Еще больший эффект был достигнут путем сочетания методов электрофореза в крахмальном геле с химическим или хроматографическим фракционированием. Этим приемом удалось выявить дополнительные электрофоретические зоны, которые вследствие близких подвижностей маскировались на электрофореграммах тотальных гистонов. При этом наряду с основными зонами на электрофореграммах отдельных фракций гистонов выявлялись тонкие полосы, число которых увеличивалось при увеличении количества белка, вносимого в гель. Всего таким путем удалось выявить 8—10 основных и 6—10 минорных субфракций, т. е. около 16—20 отдельных компонентов.

Аналогичные результаты были достигнуты и электрофорезом в полиакриламидном геле.
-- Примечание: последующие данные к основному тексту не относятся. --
Lemma star_matches part f v :
  part = "*" \/ part = "*/1" -> (f_min f <= v <= f_max f)%Z -> rangeMatches part v f = true.
Proof.
  intros Hp Hv. assert (Hb : ((v <? f_min f) || (f_max f <? v))%Z = false)
    by (apply orb_false_iff; split; apply Z.ltb_ge; lia).
  unfold rangeMatches. destruct Hp as [->| ->].
  - change (cut "/" "*") with ("*", "", false). simpl. by rewrite Hb, Z.rem_1_r.
  - change (cut "/" "*/1") with ("*", "1", true). change (atoi "1") with (Some 1%Z). simpl.
    by rewrite Hb, Z.rem_1_r.
Qed.

Lemma split_cons_ne c a s :
  a <> c -> exists x xs, split c s = x :: xs /\ split c (String a s) = String a x :: xs.
Proof.
  intros Hne. pose proof (split_not_nil c s) as Hn. cbn [split].
  destruct (Ascii.eqb_spec a c); [done|]. destruct (split c s) as [|x xs]; [done|]. by eexists _, _.
Qed.

Lemma split_star_one c t :
  c <> ","%char -> exists u xs, split "," ("*/1" ++ String c t) = ("*/1" ++ String c u) :: xs.
Proof.
  intros Hc. destruct (split_cons_ne "," c t Hc) as (u & xs & _ & H1).
  destruct (split_cons_ne "," "1" (String c t)) as (x2 & xs2 & E2 & H2); [done|].
  destruct (split_cons_ne "," "/" (String "1" (String c t))) as (x3 & xs3 & E3 & H3); [done|].
  destruct (split_cons_ne "," "*" (String "/" (String "1" (String c t)))) as (x4 & xs4 & E4 & H4);
    [done|].
  exists u, xs. simpl String.append. simplify_eq. congruence.
Qed.

(** When a day field may be ignored. A day field of an accepted schedule that
    [isUnrestricted] calls unrestricted matches every value of its range, except for the fields
    that begin with a step of two or three digits starting with 1 ("*/10" to "*/19"), which it
    takes for "*/1" although they match few values. *)
Theorem isUnrestricted_sound value f v :
  (f_min f <= v <= f_max f)%Z -> checkField value f = true -> isUnrestricted value = true ->
  fieldMatches value v f = true \/ longer_step value.
Proof.
  intros Hv Hc Hu. unfold isUnrestricted in Hu. apply orb_true_iff in Hu as [Hu|Hu].
  { apply String.eqb_eq in Hu as ->. left. unfold fieldMatches.
    change (split "," "*") with ["*"]. cbn [existsb]. by rewrite star_matches by auto. }
  apply has_prefix_spec in Hu as [t ->]. destruct t as [|c t].
  { left. unfold fieldMatches. change (split "," ("*/1" ++ "")) with ["*/1"]. cbn [existsb].
    by rewrite star_matches by auto. }
  destruct (is_digit c) eqn:Ec; [right; by exists c, t|]. left.
  destruct (decide (c = ","%char)) as [->|Hne].
  - unfold fieldMatches. rewrite (split_app "," "*/1" t) by done. cbn [existsb].
    by rewrite star_matches by auto.
  - exfalso. destruct (split_star_one c t Hne) as (u & xs & Hs).
    unfold checkField in Hc. rewrite Hs in Hc. cbn [forallb] in Hc.
    assert (Hr : checkRange ("*/1" ++ String c u) f = false).
    { unfold checkRange.
      change ("*/1" ++ String c u) with ("*" ++ String "/" (String "1" (String c u))).
      rewrite (cut_app "/" "*" (String "1" (String c u))) by done.
      assert (Ha : atoi (String "1" (String c u)) = None).
      { unfold atoi, udigits. cbn [Ascii.eqb digits_val]. simpl. by rewrite Ec. }
      by rewrite Ha. }
    rewrite Hr in Hc. by case_match.
Qed.

(** The exception is real: on the 12th, "*/10" matches nothing, and a schedule for every
    tenth day of the month at midnight is said to run. *)
Lemma isUnrestricted_sound_witness :
  checkField "*/10" (nth_field 2) = true /\ fieldMatches "*/10" 12 (nth_field 2) = false /\
  matches (t_of 2026 3 12 0 0) ["0"; "0"; "*/10"; "*"; "*"] = true /\ longer_step "*/10".
Proof.
  split; [reflexivity|]. split; [reflexivity|]. split; [vm_compute; reflexivity|].
  destruct (isUnrestricted_sound "*/10" (nth_field 2) 12) as [H|H].
  - vm_compute. split; discriminate.
  - reflexivity.
  - reflexivity.
  - vm_compute in H. discriminate H.
  - exact H.
Defined.

(** A sign is accepted where cron reads only digits. *)
Example plus_sign : Schedule "+5 * * * */+2" = Ok "+5 * * * */+2".
Proof. vm_compute. reflexivity. Qed.
Lemma written_quiet now :
  str_contains "(job " (trim_right_set right_blanks (written_line now)) = false.
Proof.
  unfold written_line.
  replace ("# Written " ++ rfc3339 now ++ ". Changes inside this block are overwritten by the panel;")
    with (("# Written " ++ rfc3339 now ++ ". Changes inside this block are overwritten by the panel")
            ++ String ";" "") by (by rewrite !app_assoc_str).
  rewrite trim_right_set_last by done. apply no_paren_no_job. unfold rfc3339.
  rewrite !contains_char_app, !pad_no by done. reflexivity.
Qed.

Lemma ids_block now jobs after :
  Forall (fun j => UUID (ID j) = Ok tt /\ quiet j) jobs ->
  Forall (fun y => is_marker beginMarker y = false) after ->
  ids_from false (block_lines logDir now jobs ++ after)%list = ID <$> jobs.
Proof.
  intros Hj Ha. unfold block_lines. rewrite <- app_comm_cons, <- app_assoc. cbn [ids_from].
  change (trim_right_set right_blanks beginMarker =? beginMarker) with true. cbn iota.
  unfold body_lines. cbn [app].
  pose proof (body_not_marker now []) as Hbm. unfold body_lines in Hbm.
  apply list.Forall_cons in Hbm as [[Hwe Hwb] Hbm]. apply list.Forall_cons in Hbm as [[Hge Hgb] _].
  rewrite ids_skip; [|done|done|apply written_quiet].
  rewrite ids_skip; [|done|done|by vm_compute].
  induction Hj as [|j jobs [Hid Hq] Hjs IH].
  - cbn [fmap list_fmap concat app ids_from].
    change (trim_right_set right_blanks endMarker =? beginMarker) with false.
    change (trim_right_set right_blanks endMarker =? endMarker) with true. cbn iota.
    rewrite <- (app_nil_r after). by rewrite ids_outside.
  - rewrite fmap_cons. cbn [concat]. rewrite <- app_assoc, ids_job by done. by rewrite IH.
Qed.
End block.

(** ** The guarantees *)

(** C19: rewriting an account's block touches nothing else. Whatever the crontab holds, after
    the panel has written a block of validated, trimmed jobs, the lines outside the block are
    the lines that were outside before, less blank ones next to it and at the ends; and
    writing other jobs, or none, then gives exactly what writing them to the original file
    would have given. *)
Theorem block_is_replaced rs now now' existing jobs jobs' before after :
  Forall good_seg rs -> Forall one_line rs ->
  Forall (fun j => Validate j = Ok tt /\ trimmed j) jobs ->
  outside (split LF existing) = (before, after) ->
  let logDir := abs_path rs in
  let merged := merge existing (render logDir now jobs) in
  outside (split LF merged) = (drop_last_blank before, (trim_lines after ++ [""])%list) /\
  merge merged (render logDir now' jobs') = merge existing (render logDir now' jobs') /\
  merge merged "" = merge existing "".
Proof.
  intros Hrs Hl Hj Ho logDir merged. unfold merged. rewrite !render_unlines.
  pose proof (render_block_ok rs Hrs Hl now jobs Hj) as Hok. split_and!.
  - by apply outside_merge.
  - by apply merge_again.
  - by apply (merge_again existing _ []).
Qed.

Definition logs : list string := ["var"; "log"; "jothost"; "cron"].

Lemma logs_ok : Forall good_seg logs /\ Forall one_line logs.
Proof. split; repeat (apply Forall_cons; [done|]); done. Qed.

Lemma sample_ok : Forall (fun j => Validate j = Ok tt /\ trimmed j) [sample].
Proof. apply Forall_cons; [|done]. split; [reflexivity|]. repeat split. Qed.

Lemma block_is_replaced_witness :
  let mine := "MAILTO=me" ++ nl ++ "5 4 * * * mine" ++ nl in
  merge (merge mine (render (abs_path logs) 0 [sample])) "" = mine.
Proof.
  intros mine.
  destruct (block_is_replaced logs 0 0 mine [sample] [] ["MAILTO=me"; "5 4 * * * mine"; ""] []
              (proj1 logs_ok) (proj2 logs_ok) sample_ok eq_refl) as (_ & _ & H).
  exact H.
Defined.

(** A job is two lines of the file and nothing more. The block of validated, trimmed jobs
    splits into the begin line, two comments, one comment and one entry per job, and
    the end line; no name, schedule or command adds a line of its own. *)
Theorem render_lines rs now jobs :
  Forall good_seg rs -> Forall one_line rs ->
  Forall (fun j => Validate j = Ok tt /\ trimmed j) jobs ->
  split LF (render (abs_path rs) now jobs) = (block_lines (abs_path rs) now jobs ++ [""])%list.
Proof.
  intros Hrs Hl Hj. rewrite render_unlines. apply split_unlines.
  destruct (render_block_ok rs Hrs Hl now jobs Hj) as (? & ? & ? & _ & _ & _ & _ & Hone).
  exact Hone.
Qed.

Lemma render_lines_witness :
  (List.length (split LF (render (abs_path logs) 0 [sample])) = 7)%nat.
Proof.
  rewrite (render_lines logs 0 [sample] (proj1 logs_ok) (proj2 logs_ok) sample_ok). reflexivity.
Defined.

(** The jobs of a block are found again. From a crontab the panel has just written,
    [managedJobIDs] reads back exactly the identifiers of the jobs, in order, provided
    no name or command contains text of the form of an identifier comment and the customer keeps
    no second begin marker below the block. *)
Theorem managedJobIDs_round_trip rs now existing jobs before after :
  Forall good_seg rs -> Forall one_line rs ->
  Forall (fun j => Validate j = Ok tt /\ trimmed j) jobs ->
  Forall (quiet rs) jobs ->
  outside (split LF existing) = (before, after) ->
  Forall (fun y => is_marker beginMarker y = false) after ->
  managedJobIDs (merge existing (render (abs_path rs) now jobs)) = ID <$> jobs.
Proof.
  intros Hrs Hl Hj Hq Ho Ha. unfold managedJobIDs. rewrite render_unlines.
  rewrite (merge_lines _ _ _ _ Ho).
  pose proof (outside_one_line _ _ _ (split_one_line existing) Ho) as [Hl1 Hl2].
  pose proof (render_block_ok rs Hrs Hl now jobs Hj) as (? & ? & ? & _ & _ & _ & _ & Hone).
  rewrite split_unlines.
  2:{ apply Forall_app. split; [by apply Forall_drop_last|]. apply Forall_app.
      split; [exact Hone|by apply Forall_trim_lines]. }
  rewrite <- app_assoc, ids_outside by (apply Forall_drop_last; by eapply outside_before).
  rewrite <- app_assoc. eapply (ids_block rs); try done.
  - apply list.Forall_forall. intros j Hin. rewrite list.Forall_forall in Hj, Hq.
    split; [|by apply Hq]. destruct (Hj j Hin) as [Hv Ht].
    by destruct (valid_trimmed_one_line j Hv Ht) as [? _].
  - apply Forall_app. split; [by apply Forall_trim_lines|by apply Forall_cons].
Qed.

Lemma managedJobIDs_round_trip_witness :
  managedJobIDs (merge ("MAILTO=me" ++ nl) (render (abs_path logs) 0 [sample; sample]))
    = [ID sample; ID sample].
Proof.
  apply (managedJobIDs_round_trip logs 0 ("MAILTO=me" ++ nl) [sample; sample] ["MAILTO=me"; ""] []).
  - exact (proj1 logs_ok).
  - exact (proj2 logs_ok).
  - repeat (apply Forall_cons; [split; [reflexivity|repeat split]|]). constructor.
  - repeat (apply Forall_cons; [split; vm_compute; reflexivity|]). constructor.
  - reflexivity.
  - constructor.
Defined.

(** ** Where the guarantees need their hypotheses *)

Definition with_command (c : string) : Job :=
  {| ID := ID sample; Name := "nightly"; j_Schedule := "0 3 * * *"; j_Command := c; Enabled := true |}.
Definition with_name (n : string) : Job :=
  {| ID := ID sample; Name := n; j_Schedule := "0 3 * * *"; j_Command := "true"; Enabled := true |}.

(** [Validate] checks the trimmed command and [render] writes the untrimmed one: a command
    that begins with a line feed is accepted and puts an entry of its own in the file. *)
Lemma untrimmed_command_injects :
  let j := with_command (nl ++ "* * * * * evil #") in
  Validate j = Ok tt /\
  ("* * * * * evil # ) >> /var/log/jothost/cron/01234567-89ab-cdef-0123-456789abcdef.log 2>&1")
    ∈ split LF (render (abs_path logs) 0 [j]).
Proof. split; [vm_compute; reflexivity|]. apply (bool_decide_eq_true_1 _). vm_compute. reflexivity. Qed.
Уже в первых опытах этим приемом удалось разделить суммарные гистоны тимуса теленка сначала на 14, а затем и на 18 компонентов Число субфракций значительно возросло, когда в качестве исходного «сырья» стали брать не тотальные гистоны, а их основные фракции и когда для каждой фракции были найдены свои оптимальные концентрации и режимы разделения Так, например, лизинбогатые гистоны и гистоны фракции f2b удалось подразделить на 9 и 5 отдельных субфракций, а общее число выявленных зон достигло порядка 30. И здесь наряду с крупными, основными субфракциями были обнаружены тонкие минорные зоны, число которых зависело от концентрации вносимого материала (рис 16)

Рис. 16 Схемы электрофореграмм отдельных фракции гистонов тимуса теленка в полиакриламидном геле (Ашмарин и др, 19о8)

I - f1 II - f2а III - f2b IV - f3

Таким образом, наряду с несколькими основными фракциями гистонов (8—10), которые составляют, вероятно, до 90% тотального гистона, исследователи выявили целый спектр различных минорных компонентов. В настоящее время еще неясно, являются ли они примесями негистонных белков, комплексы которых с гистонами распадаются при электрофорезе, продуктами энзиматической деградации или агрегации основных фракций, или же независимыми белками — гистонами.

Возможность существования таких комплексов доказана работами Боннера, Буша, Хнилицы и других авторов, которые обнаружили в составе гистонов негистонные белки, связанные с РНК или нуклеотидами (подробнее см § 7). Однако при электрофорезе эти белки не мигрировали с гистонами, так как не имели положительного заряда. Не удалось обнаружить на электрофореграмм ах сходных минорных полос и в том случае, когда основные фракции гистонов предварительно частично гидролизовались самыми различными протеиназами и энзиматическими экстрактами. Хроматографическая очистка основных фракций от сопутствующих примесей других фракций также не избавляла от всех минорных компонентов, хотя число их уменьшалось. Уменьшалось оно и при электрофорезе в 7 М мочевине. Это говорит о том, что значительная часть минорных компонентов является следствием перекрестного загрязнения основных фракций гистонов, а также результатом их частичной агрегации. Очевидно, окончательное решение этого вопроса может быть получено только путем выделения этих компонентов и тщательного анализа их первичной структуры.

Поэтому в настоящее время трудно назвать точное число индивидуальных гистонов. Однако можно допустить, что оно относительно невелико и составляет порядка 10—15. Такое число типов гистонов не представляется незначительным, если учесть, что для репрессии одного гена требуется не одна, а несколько молекул гистонов. В этом случае существование 10—15 типов индивидуальных гистонов позволяет осуществлять огромное число специфических комбинаций.